The hypothalamus as a hub for putative SARS-CoV-2 brain infection
Sreekala Nampoothiri, Florent Sauve, Gaetan Ternier, Daniela Fernandois, Caio Coelho, Monica Imbernon, Eleonora Deligia, Romain Perbet, Vincent Florent, Marc Baroncini, Florence Pasquier, Francois Trottein, Claude-Alain Maurage, Virginie Mattot, Paolo Giacobini, S. Rasika, View ORCID ProfileVincent Prevot
doi: https://doi.org/10.1101/2020.06.08.139329
Abstract
Most patients with COVID-19, caused by severe acute respiratory syndrome coronavirus 2 (SARS-CoV-2), display neurological symptoms, and respiratory failure in certain cases could be of extra-pulmonary origin. With reports detecting SARS-CoV-2 in some post-mortem patient brains, the routes, targets and consequences of brain infection merit investigation.
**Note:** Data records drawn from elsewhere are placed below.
(** * Debt-payoff amortization engine: a shallow embedding

    The Python module [nodes/executors/finance_debt_payoff.py] computes a
    month-by-month debt payoff plan, validates it and stores it.  This file
    embeds that module function by function and proves (or refutes) the
    properties its specification states.

    Python's [float] is IEEE 754 binary64.  The engine is written once over
    an interface of the float operations it uses ([PyFloat]); the instance
    [binary64] interprets it with Rocq's primitive binary64 floats, bit for
    bit, and the instance [exact] interprets it with exact rationals, the
    arithmetic in which the specification reasons about money.

    Beside the module, the file embeds what surrounds the executor in the
    graph: the content of its answers, the previous parameters a later
    request finds in the conversation, the router with its intent registry,
    and the condition that sends a conversation to the router. *)

From Stdlib Require Import ZArith Lia Ascii String Floats Uint63 QArith Qcanon Qcabs.
From stdpp Require Import gmap strings list pretty.

Local Open Scope Z_scope.
Set Warnings "-register-all,-inexact-float".

(** ** Exceptions

    A Python call either returns a value or raises.  Only the exception
    classes the module can meet are listed; [ValidationError] is pydantic's. *)

Inductive exn : Set :=
  | KeyError
  | TypeError
  | ValueError
  | OverflowError
  | ZeroDivisionError
  | ValidationError.

Inductive result (A : Type) : Type :=
  | Ok (a : A)
  | Raise (e : exn).

Arguments Ok {A} a.
Arguments Raise {A} e.

Definition rbind {A B : Type} (r : result A) (k : A -> result B) : result B :=
  match r with
  | Ok a => k a
  | Raise e => Raise e
  end.

Notation "'let!' x := e 'in' k" := (rbind e (fun x => k))
  (at level 10, x name, e at level 200, k at level 200).

(** ** The float operations the module uses *)

Class PyFloat (F : Type) : Type := {
  (** the decimal literal [m * 10^-k], e.g. [f_lit 1 2] is [0.01] *)
  f_lit : Z -> nat -> F;
  (** [float(n)] for an [int] *)
  f_of_int : Z -> result F;
  (** [float(s)] for a [str] *)
  f_of_str : string -> result F;
  (** [int(x)] for a [float] *)
  f_to_int : F -> result Z;
  (** [int(s)] for a [str] *)
  int_of_str : string -> result Z;
  f_add : F -> F -> F;
  f_sub : F -> F -> F;
  f_mul : F -> F -> F;
  (** the quotient when the divisor is not zero *)
  f_div : F -> F -> F;
  (** [x ** y] *)
  f_pow : F -> F -> result F;
  (** [round(x, ndigits)] *)
  f_round : nat -> F -> F;
  f_abs : F -> F;
  f_eqb : F -> F -> bool;
  f_ltb : F -> F -> bool;
  f_leb : F -> F -> bool;
  (** [repr(x)], as an f-string prints a float *)
  f_repr : F -> string
}.

Declare Scope py_scope.
Delimit Scope py_scope with py.
Notation "x +! y" := (f_add x y) (at level 50, left associativity) : py_scope.
Notation "x -! y" := (f_sub x y) (at level 50, left associativity) : py_scope.
Notation "x *! y" := (f_mul x y) (at level 40, left associativity) : py_scope.
Notation "x <! y" := (f_ltb x y) (at level 70, no associativity) : py_scope.
Notation "x <=! y" := (f_leb x y) (at level 70, no associativity) : py_scope.
Notation "x ==! y" := (f_eqb x y) (at level 70, no associativity) : py_scope.

Section Values.
Context {F : Type} {num : PyFloat F}.
Local Open Scope py_scope.

(** The values [json.loads] produces. A JSON object is kept as the list of
    its items. *)
Inductive pyval : Type :=
  | PNone
  | PBool (b : bool)
  | PInt (n : Z)
  | PFloat (x : F)
  | PStr (s : string)
  | PList (l : list pyval)
  | PDict (d : list (string * pyval)).

Definition zero : F := f_lit 0 0.

(** [x / y] *)
Definition py_div (x y : F) : result F :=
  if y ==! zero then Raise ZeroDivisionError else Ok (f_div x y).

(** [min(a, b)] and [max(0, y)]: the builtin keeps its first argument unless
    a later one compares strictly smaller (larger). *)
Definition py_min (a b : F) : F := if b <! a then b else a.
Definition py_max0 (y : F) : F := if zero <! y then y else zero.

(** [sum(xs)]: additions from [0], left to right. *)
Definition py_sum (xs : list F) : F := fold_left f_add xs zero.

(** [float(v)] *)
Definition py_float (v : pyval) : result F :=
  match v with
  | PFloat x => Ok x
  | PInt n => f_of_int n
  | PBool b => Ok (f_lit (if b then 1 else 0) 0)
  | PStr s => f_of_str s
  | PNone | PList _ | PDict _ => Raise TypeError
  end.

(** [int(v)] *)
Definition py_int (v : pyval) : result Z :=
  match v with
  | PInt n => Ok n
  | PBool b => Ok (if b then 1 else 0)
  | PFloat x => f_to_int x
  | PStr s => int_of_str s
  | PNone | PList _ | PDict _ => Raise TypeError
  end.

(** [d[k]] and [d.get(k, dflt)] on the top-level mapping *)
Definition getitem (d : gmap string pyval) (k : string) : result pyval :=
  match d !! k with
  | Some v => Ok v
  | None => Raise KeyError
  end.

Definition get_default (d : gmap string pyval) (k : string) (dflt : pyval) : pyval :=
  default dflt (d !! k).

(** the same on a nested JSON object *)
Fixpoint items_lookup (d : list (string * pyval)) (k : string) : option pyval :=
  match d with
  | [] => None
  | (k', v) :: rest => if String.eqb k' k then Some v else items_lookup rest k
  end.

(** iterating a value in a [for] loop *)
Definition py_iter (v : pyval) : result (list pyval) :=
  match v with
  | PList l => Ok l
  | PDict d => Ok (map (fun kv => PStr (fst kv)) d)
  | PStr s => Ok (map (fun c => PStr (String c EmptyString)) (String.list_ascii_of_string s))
  | PNone | PBool _ | PInt _ | PFloat _ => Raise TypeError
  end.

End Values.

Arguments pyval F : clear implicits.

(** ** The schema ([schemas/finance_debt_plan.py])

    Three pydantic models.  Constructing one validates its field
    constraints ([gt], [ge], [le]) and raises [ValidationError] when one
    fails; that is the [new_...] function of each record. *)

Section Engine.
Context {F : Type} {num : PyFloat F}.
Local Open Scope py_scope.

Record OneTimePayment : Type := {
  otp_month : Z;
  otp_amount : F;
  otp_description : option string
}.

Record MonthlyPaymentRow : Type := {
  row_month : Z;
  row_salary : F;
  row_fixed_expenses : F;
  row_savings_amount : F;
  row_debt_payment : F;
  row_one_time_payment : F;
  row_total_payment : F;
  row_interest_charged : F;
  row_remaining_balance : F
}.

Record FinanceDebtPlan : Type := {
  plan_name : string;
  plan_salary : F;
  plan_fixed_expenses : F;
  plan_initial_debt : F;
  plan_monthly_interest_rate : F;
  plan_months : Z;
  plan_savings_rate : F;
  plan_one_time_payments : list OneTimePayment;
  plan_monthly_rows : list MonthlyPaymentRow;
  plan_final_balance : F;
  plan_total_saved : F;
  plan_total_interest_paid : F;
  plan_total_regular_payments : F;
  plan_total_one_time_payments : F;
  plan_is_debt_cleared : bool;
  plan_months_to_payoff : option Z;
  plan_recommended_payment : option F;
  plan_validation_errors : list string;
  plan_created_date : string;
  plan_payoff_strategy : string
}.

(** [OneTimePayment(month=..., amount=..., description=...)]:
    [month] has [gt=0], [amount] has [gt=0], [description] is an optional
    string. *)
Definition new_OneTimePayment (month : Z) (amount : F) (description : pyval F)
  : result OneTimePayment :=
  if negb (0 <? month) then Raise ValidationError
  else if negb (zero <! amount) then Raise ValidationError
  else match description with
       | PStr s => Ok {| otp_month := month; otp_amount := amount; otp_description := Some s |}
       | PNone => Ok {| otp_month := month; otp_amount := amount; otp_description := None |}
       | _ => Raise ValidationError
       end.

(** The field constraints of [FinanceDebtPlan]: [salary], [fixed_expenses],
    [initial_debt] and [months] have [gt=0]; [monthly_interest_rate] and
    [savings_rate] have [ge=0, le=1]. *)
Definition plan_constraints (salary fixed_expenses initial_debt monthly_rate : F)
  (months : Z) (savings_rate : F) : bool :=
  (zero <! salary) && (zero <! fixed_expenses) && (zero <! initial_debt)
  && (zero <=! monthly_rate) && (monthly_rate <=! f_lit 1 0)
  && (0 <? months)
  && (zero <=! savings_rate) && (savings_rate <=! f_lit 1 0).

Definition new_FinanceDebtPlan (p : FinanceDebtPlan) : result FinanceDebtPlan :=
  if plan_constraints (plan_salary p) (plan_fixed_expenses p) (plan_initial_debt p)
       (plan_monthly_interest_rate p) (plan_months p) (plan_savings_rate p)
  then Ok p else Raise ValidationError.

(** ** [_calc_required_payment] *)

Definition _calc_required_payment (debt rate : F) (months : Z) (bonus : F) : result F :=
  if rate ==! zero then
   (let! m := f_of_int months in
    let! q := py_div (debt -! bonus) m in
    Ok (f_round 2 (py_max0 q)))
  else
   (let effective := py_max0 (debt -! bonus) in
    let! e := f_of_int (- months) in
    let! p := f_pow (f_lit 1 0 +! rate) e in
    let! payment := py_div (rate *! effective) (f_lit 1 0 -! p) in
    Ok (f_round 2 payment)).

(** ** [_calculate_debt_payoff_plan]

    The function has three parts: it parses the parameters, runs the
    month loop, and builds the plan.  The values the first part leaves
    in local variables are the record [inputs]. *)

Record inputs : Type := {
  in_salary : F;
  in_fixed_expenses : F;
  in_initial_debt : F;
  in_monthly_rate : F;
  in_months : Z;
  in_savings_rate : F;
  in_savings_amount : F;
  in_regular_payment : F;
  in_one_time_payments : list OneTimePayment;
  in_one_time_by_month : gmap Z F
}.

(** The loop over [params.get("one_time_payments", [])]: an entry that is
    a dict with the keys [month] and [amount] is appended to
    [one_time_payments] and written to [one_time_by_month] under its month;
    any other entry is skipped. *)
Fixpoint parse_one_time_payments (items : list (pyval F))
  (one_time_payments : list OneTimePayment) (one_time_by_month : gmap Z F)
  : result (list OneTimePayment * gmap Z F) :=
  match items with
  | [] => Ok (one_time_payments, one_time_by_month)
  | otp :: rest =>
      match otp with
      | PDict d =>
          match items_lookup d "month", items_lookup d "amount" with
          | Some vm, Some va =>
              let! m := py_int vm in
              let! a := py_float va in
              let amt := f_round 2 a in
              let desc := default (PStr "One-time payment") (items_lookup d "description") in
              let! o := new_OneTimePayment m amt desc in
              parse_one_time_payments rest (one_time_payments ++ [o])
                (<[m := amt]> one_time_by_month)
          | _, _ => parse_one_time_payments rest one_time_payments one_time_by_month
          end
      | _ => parse_one_time_payments rest one_time_payments one_time_by_month
      end
  end.

Definition parse_params (params : gmap string (pyval F)) : result inputs :=
  let! v := getitem params "salary" in
  let! x := py_float v in
  let salary := f_round 2 x in
  let! v := getitem params "fixed_expenses" in
  let! x := py_float v in
  let fixed_expenses := f_round 2 x in
  let! v := getitem params "debt_amount" in
  let! x := py_float v in
  let initial_debt := f_round 2 x in
  let! v := getitem params "interest_rate_percent" in
  let! rate_percent := py_float v in
  let! v := getitem params "months" in
  let! months := py_int v in
  let! savings_percent := py_float (get_default params "savings_rate_percent" (PInt 10)) in
  let! q := py_div rate_percent (f_lit 100 0) in
  let monthly_rate := f_round 6 q in
  let! q := py_div savings_percent (f_lit 100 0) in
  let savings_rate := f_round 4 q in
  let savings_amount := f_round 2 (salary *! savings_rate) in
  let regular_payment := f_round 2 (salary -! fixed_expenses -! savings_amount) in
  let! items := py_iter (get_default params "one_time_payments" (PList [])) in
  let! parsed := parse_one_time_payments items [] ∅ in
  Ok {| in_salary := salary;
        in_fixed_expenses := fixed_expenses;
        in_initial_debt := initial_debt;
        in_monthly_rate := monthly_rate;
        in_months := months;
        in_savings_rate := savings_rate;
        in_savings_amount := savings_amount;
        in_regular_payment := regular_payment;
        in_one_time_payments := fst parsed;
        in_one_time_by_month := snd parsed |}.

(** The variables the month loop updates. *)
Record loop_state : Type := {
  monthly_rows : list MonthlyPaymentRow;
  balance : F;
  total_interest : F;
  total_saved : F;
  total_regular : F;
  total_one_time : F
}.

Definition initial_state (i : inputs) : loop_state :=
  {| monthly_rows := [];
     balance := in_initial_debt i;
     total_interest := zero;
     total_saved := zero;
     total_regular := zero;
     total_one_time := zero |}.

(** Step 4 of the loop body, the early payoff check: from the tentative
    regular and one-time payments, their rounded sum and the tentative new
    balance to the values the row reports. *)
Definition early_payoff (bal interest tentative_regular tentative_one_time
  tentative_total new_balance : F) : F * F * F * F :=
  if new_balance <! zero then
    let needed := f_round 2 (bal +! interest) in
    let '(tentative_regular, tentative_one_time) :=
      if zero <! tentative_one_time then
        let reduction := py_min tentative_one_time (f_abs new_balance) in
        let reduced_one_time := f_round 2 (tentative_one_time -! reduction) in
        let remaining_over := f_abs new_balance -! reduction in
        if zero <! remaining_over
        then (f_round 2 (tentative_regular -! remaining_over), reduced_one_time)
        else (tentative_regular, reduced_one_time)
      else (f_round 2 needed, tentative_one_time) in
    let tentative_total := f_round 2 (tentative_regular +! tentative_one_time) in
    (tentative_regular, tentative_one_time, tentative_total, zero)
  else (tentative_regular, tentative_one_time, tentative_total, new_balance).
Hypothalamic neural circuits play key roles in sex differences, diabetes, hypertension, obesity and aging, all risk factors for severe COVID-19, besides being connected to brainstem cardiorespiratory centers. Here, human brain gene-expression analyses reveal that the hypothalamus and associated regions express angiotensin-converting enzyme 2 and transmembrane proteinase, serine 2, which mediate SARS-CoV-2 cellular entry, in correlation with several genes or pathways involved in physiological functions or viral pathogenesis. Immunolabeling in human and animal brains suggests that the hypothalamus could be central to SARS-CoV-2 brain invasion through multiple routes, and that sex hormones and metabolic diseases influence brain susceptibility.